Prendendo come esempio i riferimenti pervasivi al cinema in Contesa per un maialino, si constata che a differenza di Divorzio all‟islamica e Scontro di civiltà, i richiami dei film e telefilm non sono prevalentemente italiani. Basti pensare all‟idea astuta della “gola profonda” messa in atto dal protagonista, e che, indubbiamente, movimenti la vicenda narrativa della faida fra i mafiosi albanesi e rumeni dandole gli aspetti comici e umoristici al contempo.
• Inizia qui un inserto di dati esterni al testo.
Lemma f32_opp_val x a :
  val x = Some a -> canon x -> val (f32_opp x) = Some (- a) /\ canon (f32_opp x).
Proof.
  destruct x as [s|s| |s m e]; cbn; try done.
  - by intros [= <-].
  - destruct (-149 <=? e); [|done]. intros [= <-] Hc. split; [|done].
    f_equal. destruct s; cbn; lia.
Qed.

(** The comparison of two canonical positive numbers goes by the exponent. *)
Lemma canon_lt m1 e1 m2 e2 :
  Z.max (Zpos (digits2_pos m1) + e1 - 24) (-149) = e1 ->
  Z.max (Zpos (digits2_pos m2) + e2 - 24) (-149) = e2 -> e1 < e2 ->
  Zpos m1 * 2 ^ (e1 + 149) < Zpos m2 * 2 ^ (e2 + 149).
Proof.
  intros H1 H2 Hlt. pose proof (digits2_bounds m1) as [_ Ha].
  pose proof (digits2_bounds m2) as [Hb _].
  assert (Zpos m1 < 2 ^ 24).
  { apply Z.lt_le_trans with (1 := Ha). apply Z.pow_le_mono_r; lia. }
  assert (2 ^ 23 <= Zpos m2).
  { apply Z.le_trans with (2 := Hb). apply Z.pow_le_mono_r; lia. }
  assert (2 ^ (e1 + 149) * 2 <= 2 ^ (e2 + 149)).
  { rewrite <- (Z.pow_add_r 2 _ 1) by lia. apply Z.pow_le_mono_r; lia. }
  assert (0 < 2 ^ (e1 + 149)) by (apply Z.pow_pos_nonneg; lia). nia.
Qed.

Lemma compare_mantissa m1 m2 P :
  0 < P -> Pos.compare_cont Eq m1 m2 = (Zpos m1 * P ?= Zpos m2 * P).
Proof.
  intros HP. change (Pos.compare_cont Eq m1 m2) with (Zpos m1 ?= Zpos m2).
  destruct (Z.compare_spec (Zpos m1) (Zpos m2)) as [H|H|H]; symmetry.
  - rewrite H. apply Z.compare_refl.
  - apply Z.compare_lt_iff. nia.
  - apply Z.compare_gt_iff. nia.
Qed.

Lemma f32_lt_val x y a b :
  val x = Some a -> canon x -> val y = Some b -> canon y -> f32_lt x y = (a <? b).
Proof.
  intros Hx Hcx Hy Hcy.
  assert (SFcompare x y = Some (a ?= b)) as H.
  2:{ unfold f32_lt, SFltb. rewrite H. unfold Z.ltb. by destruct (a ?= b). }
  destruct x as [sx|sx| |sx mx ex], y as [sy|sy| |sy my ey]; try done;
    cbn [val canon SFcompare] in *.
  - by simplify_eq.
  - destruct (-149 <=? ey); [|done]. simplify_eq. f_equal.
    assert (0 < 2 ^ (ey + 149)) by (apply Z.pow_pos_nonneg; lia). symmetry.
    destruct sy; cbn [cond_Zopp]; [apply Z.compare_gt_iff|apply Z.compare_lt_iff]; nia.
  - destruct (-149 <=? ex); [|done]. simplify_eq. f_equal.
    assert (0 < 2 ^ (ex + 149)) by (apply Z.pow_pos_nonneg; lia). symmetry.
    destruct sx; cbn [cond_Zopp]; [apply Z.compare_lt_iff|apply Z.compare_gt_iff]; nia.
  - destruct (-149 <=? ex) eqn:Eex; [|done]. destruct (-149 <=? ey) eqn:Eey; [|done].
    simplify_eq. f_equal.
    assert (0 < 2 ^ (ex + 149)) by (apply Z.pow_pos_nonneg; lia).
    assert (0 < 2 ^ (ey + 149)) by (apply Z.pow_pos_nonneg; lia).
    destruct sx, sy; cbn [cond_Zopp]; try (symmetry; apply Z.compare_gt_iff; nia);
      try (symmetry; apply Z.compare_lt_iff; nia);
      destruct (Z.compare_spec ex ey) as [->|Hlt|Hlt].
    + change (Zneg mx) with (- Zpos mx). change (Zneg my) with (- Zpos my).
      rewrite (compare_mantissa _ _ (2 ^ (ey + 149))), <- Z.compare_antisym by done.
      rewrite (Z.mul_opp_l (Zpos mx)), (Z.mul_opp_l (Zpos my)). symmetry. apply Z.compare_opp.
    + pose proof (canon_lt _ _ _ _ Hcx Hcy Hlt). symmetry. apply Z.compare_gt_iff. lia.
    + pose proof (canon_lt _ _ _ _ Hcy Hcx Hlt). symmetry. apply Z.compare_lt_iff. lia.
    + by apply compare_mantissa.
    + pose proof (canon_lt _ _ _ _ Hcx Hcy Hlt). symmetry. apply Z.compare_lt_iff. lia.
    + pose proof (canon_lt _ _ _ _ Hcy Hcx Hlt). symmetry. apply Z.compare_gt_iff. lia.
Qed.
(* ===== verification/Heap.v ===== *)
(** * The heap as a list of blocks

    The steps of the small memory allocator ([SmallMem], rt-thread/src/mem.c) on a
    memory without bounds, and their specification: a list of blocks with sizes and
    use marks.  Allocation takes the first free block that fits, a release merges
    free neighbours, and each step on the chain of headers implements the step on the
    list without touching the data of a block in use.  [SmallMem] has the operations
    with every access checked and shows that they are these steps. *)

From S2P Require Import Prelude.

Module Heap.

(** ** The object and its memory *)

(** Pointers are addresses; [RT_NULL] is 0.  [self] is the address of the
    object, [ram] holds a word at every aligned address; [given] is the memory the
    object was made in, its address and size. *)
Record rt_small_mem := mk_smem {
  given : Z * Z; self : Z; heap_ptr : Z; heap_end : Z; lfree : Z; mem_size_aligned : Z;
  total : Z; used : Z; max : Z; ram : Z -> Z }.

Definition RT_NULL : Z := 0.

Definition store (r : Z -> Z) (a v : Z) : Z -> Z := fun x => if x =? a then v else r x.

Definition set_ram (m : rt_small_mem) (r : Z -> Z) : rt_small_mem :=
  mk_smem (given m) (self m) (heap_ptr m) (heap_end m) (lfree m) (mem_size_aligned m)
    (total m) (used m) (max m) r.
Definition set_lfree (m : rt_small_mem) (p : Z) : rt_small_mem :=
  mk_smem (given m) (self m) (heap_ptr m) (heap_end m) p (mem_size_aligned m)
    (total m) (used m) (max m) (ram m).
Definition set_used (m : rt_small_mem) (n : Z) : rt_small_mem :=
  mk_smem (given m) (self m) (heap_ptr m) (heap_end m) (lfree m) (mem_size_aligned m)
    (total m) n (max m) (ram m).
(** [used += n; if (max < used) max = used;] *)
Definition add_used (m : rt_small_mem) (n : Z) : rt_small_mem :=
  let n := u32 (used m + n) in
  mk_smem (given m) (self m) (heap_ptr m) (heap_end m) (lfree m) (mem_size_aligned m)
    (total m) n (if max m <? n then n else max m) (ram m).

(** The fields of the header at an address ([struct rt_small_mem_item]). *)
Definition pool_ptr (m : rt_small_mem) (mem : Z) : Z := ram m mem.
Definition next (m : rt_small_mem) (mem : Z) : Z := ram m (mem + 4).
Definition prev (m : rt_small_mem) (mem : Z) : Z := ram m (mem + 8).
Definition set_pool_ptr (m : rt_small_mem) (mem v : Z) : rt_small_mem :=
  set_ram m (store (ram m) mem v).
Definition set_next (m : rt_small_mem) (mem v : Z) : rt_small_mem :=
  set_ram m (store (ram m) (mem + 4) v).
Definition set_prev (m : rt_small_mem) (mem v : Z) : rt_small_mem :=
  set_ram m (store (ram m) (mem + 8) v).

Definition sizeof_item : Z := 12.
Definition sizeof_smem : Z := 56.
Definition MIN_SIZE : Z := 12.
Definition MEM_MASK : Z := 4294967294.
Definition MEM_USED (self : Z) : Z := Z.lor (Z.land self MEM_MASK) 1.
Definition MEM_FREED (self : Z) : Z := Z.lor (Z.land self MEM_MASK) 0.
Definition MEM_ISUSED (m : rt_small_mem) (mem : Z) : bool :=
  negb (Z.land (pool_ptr m mem) (u32 (Z.lnot MEM_MASK)) =? 0).
Definition MEM_POOL (m : rt_small_mem) (mem : Z) : Z := Z.land (pool_ptr m mem) MEM_MASK.
Definition MIN_SIZE_ALIGNED : Z := RT_ALIGN MIN_SIZE RT_ALIGN_SIZE.
Definition SIZEOF_STRUCT_MEM : Z := RT_ALIGN sizeof_item RT_ALIGN_SIZE.

(** ** Operations *)

(** [plug_holes]: the part under "plug hole forward". *)
Definition plug_forward (m : rt_small_mem) (mem : Z) : rt_small_mem :=
  let nmem := heap_ptr m + next m mem in
  if negb (mem =? nmem) && negb (MEM_ISUSED m nmem) && negb (nmem =? heap_end m) then
    let m := if lfree m =? nmem then set_lfree m mem else m in
    let m := set_pool_ptr m nmem 0 in
    let m := set_next m mem (next m nmem) in
    set_prev m (heap_ptr m + next m nmem) (mem - heap_ptr m)
  else m.

(** [plug_holes]: the part under "plug hole backward". *)
Definition plug_backward (m : rt_small_mem) (mem : Z) : rt_small_mem :=
  let pmem := heap_ptr m + prev m mem in
  if negb (pmem =? mem) && negb (MEM_ISUSED m pmem) then
    let m := if lfree m =? mem then set_lfree m pmem else m in
    let m := set_pool_ptr m mem 0 in
    let m := set_next m pmem (next m mem) in
    set_prev m (heap_ptr m + next m mem) (pmem - heap_ptr m)
  else m.

Definition plug_holes (m : rt_small_mem) (mem : Z) : result rt_small_mem :=
  _ ← rt_assert (heap_ptr m <=? mem);
  _ ← rt_assert (mem <? heap_end m);
  Ok (plug_backward (plug_forward m mem) mem).

(** [rt_smem_init], on a memory [r]; the registration of the kernel object is
    not part of the model.  [None] is [RT_NULL]. *)
Definition rt_smem_init (r : Z -> Z) (begin_addr size : Z) : option rt_small_mem :=
  let small_mem := RT_ALIGN begin_addr RT_ALIGN_SIZE in
  let start_addr := u32 (small_mem + sizeof_smem) in
  let begin_align := RT_ALIGN start_addr RT_ALIGN_SIZE in
  let end_align := RT_ALIGN_DOWN (u32 (begin_addr + size)) RT_ALIGN_SIZE in
  if (2 * SIZEOF_STRUCT_MEM <? end_align) &&
     (start_addr <=? u32 (end_align - 2 * SIZEOF_STRUCT_MEM)) then
    let mem_size := u32 (end_align - begin_align - 2 * SIZEOF_STRUCT_MEM) in
    let mem := begin_align in
    let m := mk_smem (begin_addr, size) small_mem begin_align 0 0 mem_size mem_size 0 0 r in
    let m := set_pool_ptr m mem (MEM_FREED small_mem) in
    let m := set_next m mem (u32 (mem_size + SIZEOF_STRUCT_MEM)) in
    let m := set_prev m mem 0 in
    let heap_end := heap_ptr m + next m mem in
    let m := mk_smem (begin_addr, size) small_mem begin_align heap_end 0 mem_size mem_size 0 0 (ram m) in
    let m := set_pool_ptr m heap_end (MEM_USED small_mem) in
    let m := set_next m heap_end (u32 (mem_size + SIZEOF_STRUCT_MEM)) in
    let m := set_prev m heap_end (u32 (mem_size + SIZEOF_STRUCT_MEM)) in
    Some (set_lfree m (heap_ptr m))
  else None.

(** The split of [mem] at [ptr2], shared by the two places of the source that
    write it out: a new free header [mem2] between [mem] and [mem->next]. *)
Definition split_block (m : rt_small_mem) (mem ptr ptr2 : Z) : rt_small_mem :=
  let mem2 := heap_ptr m + ptr2 in
  let m := set_pool_ptr m mem2 (MEM_FREED (self m)) in
  let m := set_next m mem2 (next m mem) in
  let m := set_prev m mem2 ptr in
  let m := set_next m mem ptr2 in
  if negb (next m mem2 =? u32 (mem_size_aligned m + SIZEOF_STRUCT_MEM)) then
    set_prev m (heap_ptr m + next m mem2) ptr2
  else m.

(** Enough iterations for any walk along the chain. *)
Definition walk_fuel (m : rt_small_mem) : nat := S (S (Z.to_nat (mem_size_aligned m))).

(** The body of the [for] loop of [rt_smem_alloc] once a block fits: the split,
    the accounting and the use bit. *)
Definition carve (m : rt_small_mem) (ptr size : Z) : rt_small_mem :=
  let mem := heap_ptr m + ptr in
  let m :=
    if u32 (u32 (size + SIZEOF_STRUCT_MEM) + MIN_SIZE_ALIGNED) <=?
         u32 (next m mem - u32 (ptr + SIZEOF_STRUCT_MEM)) then
      let ptr2 := u32 (ptr + SIZEOF_STRUCT_MEM + size) in
      let m := split_block m mem ptr ptr2 in
      add_used m (u32 (size + SIZEOF_STRUCT_MEM))
    else add_used m (u32 (next m mem - (mem - heap_ptr m))) in
  set_pool_ptr m mem (MEM_USED (self m)).

(** "Find next free block after mem and update lowest free pointer". *)
Definition next_lfree (m : rt_small_mem) : result rt_small_mem :=
  while_loop (walk_fuel m)
    (fun m => MEM_ISUSED m (lfree m) && negb (lfree m =? heap_end m))
    (fun m => Ok (set_lfree m (heap_ptr m + next m (lfree m)))) m.

Definition alloc_at (m : rt_small_mem) (ptr size : Z) : result (Z * rt_small_mem) :=
  let mem := heap_ptr m + ptr in
  let m := carve m ptr size in
  m ← (if mem =? lfree m then
         m ← next_lfree m;
         _ ← rt_assert ((lfree m =? heap_end m) || negb (MEM_ISUSED m (lfree m)));
         Ok m
       else Ok m);
  _ ← rt_assert (mem + SIZEOF_STRUCT_MEM + size <=? heap_end m);
  _ ← rt_assert ((mem + SIZEOF_STRUCT_MEM) mod RT_ALIGN_SIZE =? 0);
  _ ← rt_assert (Z.land mem (RT_ALIGN_SIZE - 1) =? 0);
  Ok (mem + SIZEOF_STRUCT_MEM, m).
(* ===== verification/SmallMem.v ===== *)
(** * The small memory allocator (rt-thread/src/mem.c)

    The kernel heap: a chain of blocks, each with a header of three words (owner and
    used bit, offset of the next header, offset of the previous one), a sentinel
    header at the end, and a pointer to the lowest free block.  The headers live in
    the memory the heap was made in, between the data of the users.  Every access to a
    header, and both areas of a copy, must be aligned and inside that memory, behind
    the object at its beginning: any other access is a fault of the model.

    The file [Heap] has the record of the object, the same steps without these
    checks, and the list of blocks as the specification.  Here each operation is shown
    to make allowed accesses only, and so to be those steps.  The theorems: the
    operations implement the list of blocks, so that blocks never overlap, a request
    fails only when no free block is large enough, freed neighbours are merged, and no
    operation touches the data of a block in use; whatever a client asks for, no access
    is out of bounds. *)

From S2P Require Import Prelude Heap.

Module SmallMem.
Import Heap.

(** ** Accesses *)

Definition inside (m : rt_small_mem) (a n : Z) : bool :=
  (heap_ptr m <=? a) && (a + n <=? fst (given m) + snd (given m)).
Definition load (m : rt_small_mem) (a : Z) : result Z :=
  if (a mod 4 =? 0) && inside m a 4 then Ok (ram m a) else Fault OutOfBounds.
Definition save (m : rt_small_mem) (a v : Z) : result rt_small_mem :=
  if (a mod 4 =? 0) && inside m a 4 then Ok (set_ram m (store (ram m) a v)) else Fault OutOfBounds.

(** The fields of the header at an address ([struct rt_small_mem_item]). *)
Definition pool_ptr (m : rt_small_mem) (mem : Z) : result Z := load m mem.
Definition next (m : rt_small_mem) (mem : Z) : result Z := load m (mem + 4).
Definition prev (m : rt_small_mem) (mem : Z) : result Z := load m (mem + 8).
Definition set_pool_ptr (m : rt_small_mem) (mem v : Z) : result rt_small_mem := save m mem v.
Definition set_next (m : rt_small_mem) (mem v : Z) : result rt_small_mem := save m (mem + 4) v.
Definition set_prev (m : rt_small_mem) (mem v : Z) : result rt_small_mem := save m (mem + 8) v.

Definition MEM_ISUSED (m : rt_small_mem) (mem : Z) : result bool :=
  p ← pool_ptr m mem; Ok (negb (Z.land p (u32 (Z.lnot MEM_MASK)) =? 0)).
Definition MEM_POOL (m : rt_small_mem) (mem : Z) : result Z :=
  p ← pool_ptr m mem; Ok (Z.land p MEM_MASK).

(** ** Operations *)

(** [plug_holes]: the part under "plug hole forward". *)
Definition plug_forward (m : rt_small_mem) (mem : Z) : result rt_small_mem :=
  n ← next m mem;
  let nmem := heap_ptr m + n in
  free ← (if mem =? nmem then Ok false
          else u ← MEM_ISUSED m nmem; Ok (negb u && negb (nmem =? heap_end m)));
  if (free : bool) then
    let m := if lfree m =? nmem then set_lfree m mem else m in
    m ← set_pool_ptr m nmem 0;
    n ← next m nmem;
    m ← set_next m mem n;
    n ← next m nmem;
    set_prev m (heap_ptr m + n) (mem - heap_ptr m)
  else Ok m.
Il richiamo della Gola Profonda, come il personaggio misterioso che forniva informazioni al giornalista Bob Woodward nel film Tutti gli uomini del presidente (1976), nel romanzo di Lakhous è trattato con una sottile ironia che mette in discussione sia la credibilità dei fonti sia la professionalità del giornalismo stesso. L‟autore tende a fare delle brevi digressioni per spiegare in modo semplice la trama dei film, alcune volte accompagnate da una riflessione sullo stile del regista o sugli attori.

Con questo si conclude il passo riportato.